- ABOUT THIS TASK
Beneath this instruction is a listing. Transcribe from it only the stretch from the line with "match a with" through the line with "refreshed. *)", both end lines included, exactly as written.

Content starts

(* ===== verification/Decommission.v ===== *)
(** * Removing nodes (src/internal/controller/fscluster/decommission.go)

    A node the spec stopped declaring stays in the pass, keeps running, and is
    deleted only once the layout the cluster runs gives it no share and nothing
    is moving. *)

From S2P Require Import Prelude.
From S2P Require Import ApiTypes.
From S2P Require Import Defaults.
From S2P Require Import Nodes.
From S2P Require Import FsClient.
From S2P Require Import Kube.
From S2P Require Import Config.
From S2P Require Import Builders.
From S2P Require Import Pipeline.
From S2P Require Import Pass.
From S2P Require Import Status.
From S2P Require Import Convergence.
From S2P Require Import Rollout.

Definition eventNodeDraining : string := "NodeDraining".
Definition eventNodeRemoved : string := "NodeRemoved".

(** [active] and [names] of the decommission. *)
Definition active (sets : gmap string StatefulSet) : bool := 0 <? size sets.
Definition names (sets : gmap string StatefulSet) : list string := sorted_keys sets.

Definition nodeFromSet (set : StatefulSet) : Node :=
  mkNode (set_Name set) (default "" (set_Labels set !! LabelRack)) 0 "" ∅.

(** The loop of [planDecommission] over the sets that exist. *)
Fixpoint plan_sets (declared : list string) (existing : list StatefulSet) (nodes : list Node)
    (sets : gmap string StatefulSet) : list Node * gmap string StatefulSet :=
  match existing with
  | [] => (nodes, sets)
  | set :: existing' =>
      if bool_decide (set_Name set ∈ declared) then plan_sets declared existing' nodes sets
      else plan_sets declared existing' (nodes ++ [nodeFromSet set]) (<[set_Name set := set]> sets)
  end.

(** The live set with what only the server owns removed, ready to be applied. *)
Definition kept_base (live : StatefulSet) : StatefulSet :=
  mkStatefulSet KindStatefulSet (set_Name live) (set_Namespace live) (set_Labels live)
    (set_Annotations live) (set_Generation live) "" [] (set_Replicas live) (set_ServiceName live)
    (set_Selector live) (set_Template live) (set_Claims live) (set_Retention live)
    (mkSetStatus 0 0 0).

Definition keptStatefulSet `{!Codec} (live : StatefulSet) : result StatefulSet :=
  stampTemplateRevision (kept_base live).

Section steps.
Context {W : Type} `{!KubeClient W}.

Definition planDecommission : M (Env W pass) Outcome :=
  p ← get_st;
  existing ← nodeSets (p_cluster p);
  let '(nodes, sets) := plan_sets (node_Name <$> p_nodes p) existing (p_nodes p) (p_decommission p) in
  _ ← put_st (set_decommission nodes sets);
  if negb (active sets) then ret Continue
  else
    let announced := match st_Update (fsc_Status (p_object p)) with
                     | Some update => bool_decide (Phase update = UpdatePhaseDraining)
                     | None => false
                     end in
    _ ← (if announced then ret tt
         else event EventTypeNormal eventNodeDraining
                ("Removing node(s) " +:+ strings_Join (names sets) ", "
                   +:+ ": leaving the layout, kept running until their data has moved"));
    ret Continue.

Definition holdDrain (ns : list string) (reason : string) : M (Env W pass) Outcome :=
  _ ← put_st (setCondition ConditionClusterSizeAligned ConditionFalse ReasonDraining reason);
  hold UpdatePhaseDraining (strings_Join ns ", ") reason.

Definition removeNode (p : pass) (set : StatefulSet) : M (Env W pass) unit :=
  _ ← delete_ignoring_absent KindSet (set_Namespace set) (set_Name set) false
        ("delete statefulset " +:+ fmt_q (set_Name set));
  delete_ignoring_absent KindSecret (fsc_Namespace (p_cluster p)) (ConfigSecretName (set_Name set)) false
    ("delete config secret " +:+ fmt_q (ConfigSecretName (set_Name set))).

(** The first removed node, in name order, that the layout still gives a
    share. *)
Definition firstMember (layout : Layout) (ns : list string) : option string :=
  head (filter (λ name, is_Some (Member layout name)) ns).

(** Why nodes must be kept, if they must. *)
Definition drainGate (p : pass) (ns : list string) : string + Layout :=
  match cv_known (p_convergence p), cv_layout (p_convergence p) with
  | true, Some layout =>
      if p_layoutApplied p then
        inl ("layout version " +:+ pretty (Version layout)
               +:+ " was just applied; their data starts moving now")
      else if Transitioning layout then
        inl ("layout version " +:+ pretty (Version layout) +:+ " is moving their data; versions "
               +:+ fmt_vZ (Retained layout) +:+ " are still retained")
      else match firstMember layout ns with
      | Some name =>
          inl ("node " +:+ fmt_q name +:+ " is still in layout version " +:+ pretty (Version layout)
                 +:+ "; it leaves with the next layout change")
      | None => inr layout
      end
  | _, _ => inl "no node answered, so whether their data has moved is unknown"
  end.

Definition reconcileDecommission : M (Env W pass) Outcome :=
  p ← get_st;
  if negb (active (p_decommission p)) then ret Continue
  else
    let ns := names (p_decommission p) in
    match drainGate p ns with
    | inl reason => holdDrain ns reason
    | inr layout =>
        _ ← forM_ ns (λ name,
              match p_decommission p !! name with
              | None => throw go_panic
              | Some set =>
                  _ ← removeNode p set;
                  event EventTypeNormal eventNodeRemoved
                    ("Removed node " +:+ fmt_q name +:+ ": layout version "
                       +:+ pretty (Version layout) +:+ " holds its data elsewhere")
              end);
        ret Continue
    end.
End steps.

(** * Theorems *)

(** ** Planning *)

Definition undeclared (declared : list string) (existing : list StatefulSet) : list StatefulSet :=
  filter (λ set, set_Name set ∉ declared) existing.

Lemma plan_sets_nodes declared existing nodes sets :
  (plan_sets declared existing nodes sets).1 = nodes ++ (nodeFromSet <$> undeclared declared existing).
Proof.
  revert nodes sets. induction existing as [|set existing IH]; intros nodes sets; simpl.
  { by rewrite app_nil_r. }
  unfold undeclared. rewrite filter_cons. case_bool_decide as Hd.
  - rewrite decide_False by auto. apply IH.
  - rewrite decide_True by done. rewrite IH. simpl. by rewrite <- app_assoc.
Qed.

(** The sets kept are the live ones of undeclared nodes, under their names. *)
Definition removed_ok (declared : list string) (sets : gmap string StatefulSet) : Prop :=
  ∀ name set, sets !! name = Some set → set_Name set = name ∧ name ∉ declared.

Lemma plan_sets_removed declared existing nodes sets :
  removed_ok declared sets → removed_ok declared (plan_sets declared existing nodes sets).2.
Proof.
  revert nodes sets. induction existing as [|set existing IH]; intros nodes sets Hok; simpl; [done|].
  case_bool_decide as Hd; [by apply IH|]. apply IH. intros name set' Hl.
  apply lookup_insert_Some in Hl as [[<- <-]|[_ Hl]]; [done|by apply Hok].
Qed.

Lemma plan_sets_lookup declared existing nodes sets name :
  is_Some ((plan_sets declared existing nodes sets).2 !! name) ↔
  is_Some (sets !! name) ∨ name ∈ (set_Name <$> undeclared declared existing).
Proof.
  revert nodes sets. induction existing as [|set existing IH]; intros nodes sets; simpl; [set_solver|].
  unfold undeclared. rewrite filter_cons. case_bool_decide as Hd.
  - rewrite decide_False by auto. apply IH.
  - rewrite decide_True by done. rewrite IH, fmap_cons, elem_of_cons, lookup_insert_is_Some.
    destruct (decide (set_Name set = name)); unfold undeclared; naive_solver.
Qed.

(** ** The gate *)

Definition gone (p : pass) (name : string) : Prop :=
  cv_known (p_convergence p) = true ∧ p_layoutApplied p = false ∧
  ∃ layout, cv_layout (p_convergence p) = Some layout ∧ Retained layout = [] ∧
    name ∉ (role_ID <$> Members layout).

Lemma firstMember_None layout ns :
  firstMember layout ns = None ↔ ∀ name, name ∈ ns → name ∉ (role_ID <$> Members layout).
Proof.
  unfold firstMember. setoid_rewrite <- Member_None.
  induction ns as [|n ns IH]; [set_solver|]. rewrite filter_cons. case_decide as Hm.
  - split; [done|]. intros H. rewrite H in Hm by left. by destruct Hm.
  - rewrite IH. apply eq_None_not_Some in Hm. set_solver.
Qed.

Lemma drainGate_inr p ns layout :
  drainGate p ns = inr layout ↔
  cv_known (p_convergence p) = true ∧ p_layoutApplied p = false ∧
  cv_layout (p_convergence p) = Some layout ∧ Retained layout = [] ∧
  ∀ name, name ∈ ns → name ∉ (role_ID <$> Members layout).
Proof.
  unfold drainGate. destruct (cv_known _), (cv_layout _) as [l|]; try naive_solver.
  destruct (p_layoutApplied p); [naive_solver|].
  destruct (Transitioning l) eqn:Ht.
  - split; [done|]. intros (_ & _ & ? & Hr & _). simplify_eq.
    apply Transitioning_false in Hr. congruence.
  - apply Transitioning_false in Ht. destruct (firstMember l ns) as [n|] eqn:Hm.
    + split; [done|]. intros (_ & _ & ? & _ & Hn). simplify_eq.
      apply firstMember_None in Hn. congruence.
    + rewrite firstMember_None in Hm. naive_solver.
Qed.

(** ** The steps *)

Section steps.
Context {W : Type} `{!KubeClient W}.
Implicit Types s : Env W pass.

(** [planDecommission] changes the nodes and the removed sets, no more. *)
Lemma resp_planDecommission (φ : action → Prop) s :
  (∀ t r m, φ (AEvent t r m)) →
  resp (env_rel φ (keeps (λ p, (p_object p, p_cluster p, p_configs p, p_desired p, p_live p,
    p_health p, p_convergence p, p_layoutApplied p)))) planDecommission s.
Proof. intros. unfold planDecommission. rsolve_all. Qed.

Definition may_drain (p : pass) (a : action) : Prop :=
  match a with
  | ADelete KindSet ns name orphan =>
      orphan = false ∧ ∃ set, p_decommission p !! name = Some set ∧ ns = set_Namespace set ∧ gone p name
  | ADelete KindSecret _ secret _ => ∃ name, secret = ConfigSecretName name ∧ gone p name
  | ADelete _ _ _ _ => False
  | a => reporting a
  end.

Lemma resp_reconcileDecommission s :
  removed_ok [] (p_decommission (e_st s)) →
  resp (env_rel (may_drain (e_st s)) (keeps core)) reconcileDecommission s.
Proof.
  intros Hok. unfold reconcileDecommission, holdDrain, removeNode. rstep; [rsolve|].
  injection Hrun as <- <-. clear HR. set (p := e_st s) in *. destruct (negb (active (p_decommission p))); [rsolve|]. cbv zeta.
  destruct (drainGate p (names (p_decommission p))) as [reason|layout] eqn:Hg.
  { rsolve_all. by apply resp_hold. }
  apply drainGate_inr in Hg as (Hk & Ha & Hl & Hr & Hm).
  rsolve_all; assert (gone p x) as Hgone
    by (split; [done|]; split; [done|]; exists layout; split_and!; auto); apply Hok in Heqo as Hn;
    destruct Hn as [-> _].
  - simpl. eauto.
  - simpl. eauto.
Qed.
End steps.

(** ** What a node being removed keeps *)

(** A node being removed keeps the StatefulSet it runs: same name, pod
    template, claims and labels; only the recorded template revision is
    refreshed. *)
Theorem keptStatefulSet_unchanged {CD : Codec} (live set : StatefulSet) :
  keptStatefulSet live = Ok set →
  set_Name set = set_Name live ∧ set_Template set = set_Template live ∧
  set_Claims set = set_Claims live ∧ set_Labels set = set_Labels live ∧
  ∃ template, json_Template (set_Template live) = Ok template ∧
    template_revision set = format templatePrefix (sha256 template).
Proof.
  unfold keptStatefulSet, stampTemplateRevision, TemplateRevision, marshal_template. simpl.
  destruct (json_Template (set_Template live)) as [t|] eqn:E; simpl; [|done].
  intros H. injection H as <-. simpl. split_and!; [done..|]. exists t.
  unfold template_revision. simpl. by rewrite lookup_insert_eq.
Qed.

Content ends

- RESPONSE
  match a with
  | ADelete KindSet ns name orphan =>
      orphan = false ∧ ∃ set, p_decommission p !! name = Some set ∧ ns = set_Namespace set ∧ gone p name
  | ADelete KindSecret _ secret _ => ∃ name, secret = ConfigSecretName name ∧ gone p name
  | ADelete _ _ _ _ => False
  | a => reporting a
  end.

Lemma resp_reconcileDecommission s :
  removed_ok [] (p_decommission (e_st s)) →
  resp (env_rel (may_drain (e_st s)) (keeps core)) reconcileDecommission s.
Proof.
  intros Hok. unfold reconcileDecommission, holdDrain, removeNode. rstep; [rsolve|].
  injection Hrun as <- <-. clear HR. set (p := e_st s) in *. destruct (negb (active (p_decommission p))); [rsolve|]. cbv zeta.
  destruct (drainGate p (names (p_decommission p))) as [reason|layout] eqn:Hg.
  { rsolve_all. by apply resp_hold. }
  apply drainGate_inr in Hg as (Hk & Ha & Hl & Hr & Hm).
  rsolve_all; assert (gone p x) as Hgone
    by (split; [done|]; split; [done|]; exists layout; split_and!; auto); apply Hok in Heqo as Hn;
    destruct Hn as [-> _].
  - simpl. eauto.
  - simpl. eauto.
Qed.
End steps.

(** ** What a node being removed keeps *)

(** A node being removed keeps the StatefulSet it runs: same name, pod
    template, claims and labels; only the recorded template revision is
    refreshed. *)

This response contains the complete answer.